Dann kamen Philip und Marcel dazu. Plötzlich war ich nicht mehr allein. Drei Leute, konzentriert, über Bildschirme gebeugt. Schneiden, anpassen, entscheiden. Jeder Frame wichtig. Jeder Schnitt bewusst.

 

Die Zeit ist einfach verschwunden.

 

Und dann kam Dienstag. Eine ganz andere Energie. Treffen in Duisburg mit dem Leiter der Walker Stocker Convention. Ein Restaurant, das besser war, als man es dort erwarten würde. Gespräche, die nicht klein bleiben. Sondern sich ausdehnen. Die dich denken lassen: Das hier könnte wichtig werden.

 

In derselben Nacht haben wir bis drei Uhr morgens gearbeitet, um einen finalen Cut für einen Kunden fertigzustellen. Montag war Abgabe. Es war Donnerstag. Kein Raum für Zweifel. Nur Umsetzung.

 

Drei Stunden später ging es weiter. Sechs Uhr morgens. Kaum Schlaf. Nur Bewegung.

 

Ich habe meinen alten Coach besucht. Jemand, der mich früher komplett auseinander genommen hat, um mich neu aufzubauen.
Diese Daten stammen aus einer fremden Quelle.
(** Only the sockets of the two pairs the thread sends to need a look. *)
Lemma prop_event_inv w w' k oe s' fl pull sub ti tn :
  inv w -> k.2 ∈ nodes -> calls w' = calls w -> after w w' oe -> prop_ok w' k s' fl ->
  (forall x, oe = Some x -> x ∈ prop_returns k /\ ready w x = true) ->
  (forall j, pairs w' j = let q := pairs w j in
      mkPair (if decide (j = k) then s' else prop q) (if decide (j = k) then fl else prop_done q) (recv q) (recv_done q)
        (if decide (j = k) then pull else to_prop q) (if decide (j = k) then sub else to_sub q)
        (to_recv q ++ (if decide (j = k) then ti else [])) (to_net q ++ (if decide (j = down k) then tn else []))) ->
  waiting (prop_ev k) w' pull -> waiting (sub_ev k) w' sub -> waiting (recv_ev k) w' (to_recv (pairs w k) ++ ti) ->
  waiting (net_ev (down k)) w' (to_net (pairs w (down k)) ++ tn) -> inv w'.
Proof.
  intros Hi Hk Hc Ha Hok Hoe Hp Hq1 Hq2 Hq3 Hq4. split.
  - intros j Hj. destruct (prop_threads_ok w w' k oe s' fl j Hi Hj Ha) as [Hpo Hro]; [by intros x Hx; apply Hoe|done|].
    assert (Hne : j <> k -> forall x, Some x = oe -> x ∈ prop_returns k /\ x ∉ prop_returns j).
    { intros Hne x Hx. destruct (Hoe x (eq_sym Hx)) as [Hin _]. split; [done|]. unfold prop_returns in *. set_solver. }
    rewrite Hp. cbn zeta. destruct (in_pairs w Hi j Hj) as [_ _ H1 H2 H3 H4]. split; cbn [prop prop_done recv recv_done to_prop to_sub to_recv to_net]; try done;
      clear Hp Hpo Hro; case_decide as Hjk; try (subst j; done); rewrite ?app_nil_r.
    + eapply waiting_same; [exact H1|]. apply (to_prop_keep w w' oe j Ha). unfold prop_returns in Hne. repeat constructor; intros Hx; set_solver.
    + eapply waiting_same; [exact H2|]. apply (to_sub_keep w w' oe j Ha). unfold prop_returns in Hne. repeat constructor; intros Hx; set_solver.
    + eapply waiting_same; [exact H3|]. apply (to_recv_keep w w' oe j Ha). unfold prop_returns in Hne. repeat constructor; intros Hx; set_solver.
    + eapply waiting_same; [exact H4|]. apply (to_net_keep w w' oe j Ha). intros a [Hd _]%elem_of_ups.
      assert ((j.1, a) <> k) as Hnk by (intros <-; done). unfold prop_returns in Hoe.
      repeat constructor; intros Hx; destruct (Hoe _ (eq_sym Hx)) as [Hin _]; set_solver.
  - rewrite Hc. apply (in_calls w Hi).
  - apply (closed_after w w' oe Hi Ha). destruct oe; [by apply Hoe|done].
Qed.

Lemma to_prop_same w w' oe k q :
  after w w' oe -> (forall x, oe = Some x -> x ∈ [TimerStopped k; DsTerm k]) -> waiting (prop_ev k) w q -> waiting (prop_ev k) w' q.
Proof.
  intros Ha Hoe Hw. eapply waiting_same; [exact Hw|]. apply (to_prop_keep w w' oe k Ha).
  repeat constructor; intros Hx; symmetry in Hx; apply Hoe in Hx; set_solver.
Qed.
Lemma to_sub_same w w' oe k q :
  after w w' oe -> (forall x, oe = Some x -> x ∈ [TimerStopped k; RecvAcked k; OwnTerm k]) -> waiting (sub_ev k) w q -> waiting (sub_ev k) w' q.
Proof.
  intros Ha Hoe Hw. eapply waiting_same; [exact Hw|]. apply (to_sub_keep w w' oe k Ha).
  repeat constructor; intros Hx; symmetry in Hx; apply Hoe in Hx; set_solver.
Qed.
Lemma to_recv_same w w' oe k q :
  after w w' oe -> (forall x, oe = Some x -> x ∈ [TimerStopped k; RecvAcked k; DsTerm k]) ->
  waiting (recv_ev k) w q -> waiting (recv_ev k) w' (q ++ []).
Proof.
  intros Ha Hoe Hw. rewrite app_nil_r. eapply waiting_same; [exact Hw|]. apply (to_recv_keep w w' oe k Ha).
  repeat constructor; intros Hx; symmetry in Hx; apply Hoe in Hx; set_solver.
Qed.
Lemma to_net_same w w' oe k q :
  after w w' oe -> (forall x, oe = Some x -> x ∈ [TimerStopped k; RecvAcked k]) ->
  waiting (net_ev (down k)) w q -> waiting (net_ev (down k)) w' (q ++ []).
Proof.
  intros Ha Hoe Hw. rewrite app_nil_r. eapply waiting_same; [exact Hw|]. apply (to_net_keep w w' oe _ Ha).
  intros a _. repeat constructor; intros Hx; symmetry in Hx; apply Hoe in Hx; set_solver.
Qed.

Lemma prop_running w k e : inv w -> k.2 ∈ nodes -> e ∈ prop_returns k -> ready w e = true -> prop_done (pairs w k) = false.
Proof.
  intros Hi Hk He Hr. destruct (in_pairs w Hi k Hk) as [[_ _ _ _ ->] _ _ _ _ _].
  destruct (all_happened w (prop_returns k)) eqn:E; [|done]. rewrite all_happened_iff in E.
  apply ready_iff in Hr as [Hr _]. by rewrite (E e He) in Hr.
Qed.

Lemma tick_inv w k :
  inv w -> k.2 ∈ nodes -> have_stopped_timer_thr (prop (pairs w k)) = false -> prop_done (pairs w k) = false ->
  exists w', exec dbs thr (Tick k) w = Ok w' /\ inv w' /\ after w w' (event_of dbs (Tick k) w).
Proof.
  intros Hi Hk Ht Hd. cbn [exec]. rewrite Ht.
  assert (forall x, turn_ev k (happened w (OwnTerm k)) (Propagator.EvTimer []) = Some x -> x = TimerStopped k /\ ready w x = true) as Hev.
  { intros x Hx. cbn [turn_ev] in Hx. destruct (happened w (OwnTerm k)) eqn:Ho; simplify_eq. split; [done|]. apply ready_iff.
    split; [done|]. by intros y ->%list_elem_of_singleton. }
  destruct (prop_step_spec w k (Propagator.EvTimer []) (to_prop (pairs w k)) (to_sub (pairs w k))) as (w' & s' & fl & -> & Hc & Hp & Ha & Hok);
    [done|done|done|done|by intros x Hx; apply Hev|].
  exists w'. split; [done|]. split; [|exact Ha].
  assert (Hin : forall x, turn_ev k (happened w (OwnTerm k)) (Propagator.EvTimer []) = Some x -> x = TimerStopped k) by (intros x Hx; by apply Hev).
  destruct (in_pairs w Hi k Hk) as [_ _ H1 H2 H3 _]. destruct (in_pairs w Hi (down k) (down_node k Hk)) as [_ _ _ _ _ H4].
  eapply (prop_event_inv w w' k _ _ _ _ _ _ _ Hi Hk Hc Ha Hok); [|exact Hp|..].
  - intros x Hx. split; [rewrite (Hin x Hx); unfold prop_returns; set_solver|by apply Hev].
  - apply (to_prop_same w w' _ k _ Ha); [|done]. intros x Hx. rewrite (Hin x Hx). set_solver.
  - apply (to_sub_same w w' _ k _ Ha); [|done]. intros x Hx. rewrite (Hin x Hx). set_solver.
  - apply (to_recv_same w w' _ k _ Ha); [|done]. intros x Hx. rewrite (Hin x Hx). set_solver.
  - apply (to_net_same w w' _ k _ Ha); [|done]. intros x Hx. rewrite (Hin x Hx). set_solver.
Qed.

Lemma pull_ack_inv w k i :
  inv w -> k.2 ∈ nodes -> to_prop (pairs w k) !! i = Some (InOther EPRecvInternalTerminateACK) -> ready w (RecvAcked k) = true ->
  exists w', exec dbs thr (Pull k i) w = Ok w' /\ inv w' /\ after w w' (Some (RecvAcked k)).
Proof.
  intros Hi Hk Hm Hr. assert (RecvAcked k ∈ prop_returns k) as Hin by (unfold prop_returns; set_solver). cbn [exec]. rewrite Hm.
  destruct (prop_step_spec w k (Propagator.EvPull (InOther EPRecvInternalTerminateACK)) (delete i (to_prop (pairs w k))) (to_sub (pairs w k)))
    as (w' & s' & fl & -> & Hc & Hp & Ha & Hok); [done|done|by right|by apply (prop_running w k (RecvAcked k))|by intros x [= <-]|].
  cbn [turn_ev prop_ev] in Ha. exists w'. split; [done|]. split; [|done].
  destruct (in_pairs w Hi k Hk) as [_ _ H1 H2 H3 _]. destruct (in_pairs w Hi (down k) (down_node k Hk)) as [_ _ _ _ _ H4].
  eapply (prop_event_inv w w' k _ _ _ _ _ _ _ Hi Hk Hc Ha Hok); [by intros x [= <-]|exact Hp|..].
  - eapply (waiting_take (prop_ev k) w w'); [exact H1|exact Hm|reflexivity| |exact Ha|].
    + intros m' Hm'. by destruct m' as [| |[]].
    + intros m' x Hx Hne. destruct m' as [| |[]]; simplify_eq/=. apply (ready_keep w w' _ _ Ha); keeps.
  - apply (to_sub_same w w' _ k _ Ha); [|done]. intros x [= <-]. set_solver.
  - apply (to_recv_same w w' _ k _ Ha); [|done]. intros x [= <-]. set_solver.
  - apply (to_net_same w w' _ k _ Ha); [|done]. intros x [= <-]. set_solver.
Qed.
Der mich an Punkte gebracht hat, an die sonst niemand gegangen ist.

 

Jetzt stand ich wieder vor ihm.

 

Und er hat mir ein Statement für ein langfristiges Projekt gegeben. Seine Worte hatten Gewicht. Nicht, weil sie gut klangen. Sondern weil sie aus echter Erfahrung kamen. Aus Dingen, die er selbst durchlebt hat.

 

Danach ging es direkt weiter. Kein Stillstand. Nächster Dreh. Schnell, roh, improvisiert. Eine Szene, die nicht perfekt geplant war. Aber genau deshalb funktioniert hat. Weil sie lebendig war.

 

Und dann zurück nach Berlin.

 

Wenn ich auf diese Woche zurückblicke, fühlt sie sich nicht wie eine Woche an. Eher wie mehrere Leben, die gleichzeitig passiert sind. Vergangenheit, Gegenwart und Zukunft, alles übereinandergelegt.

 

Manchmal fühlt es sich so an, als würden alle Versionen deiner selbst gleichzeitig auftauchen. Dich prüfen. Dich vergleichen. Dich herausfordern.

 

Und ich bin einfach weitergegangen.

 

Denn genau darum geht es.

 

Ich bin nicht nur für ein Projekt nach Dortmund gefahren. Ich bin dorthin gefahren, um mich selbst zu messen. Um herauszufinden, ob ich heute noch auf Augenhöhe mit der Person stehen kann, die ich einmal war.

 

Die Antwort ist nicht einfach.

 

Aber ich bewege mich noch.

 

Und das reicht erstmal.

 

Das ist Schnitzel Goes to Hollywood. Bis nächste Woche.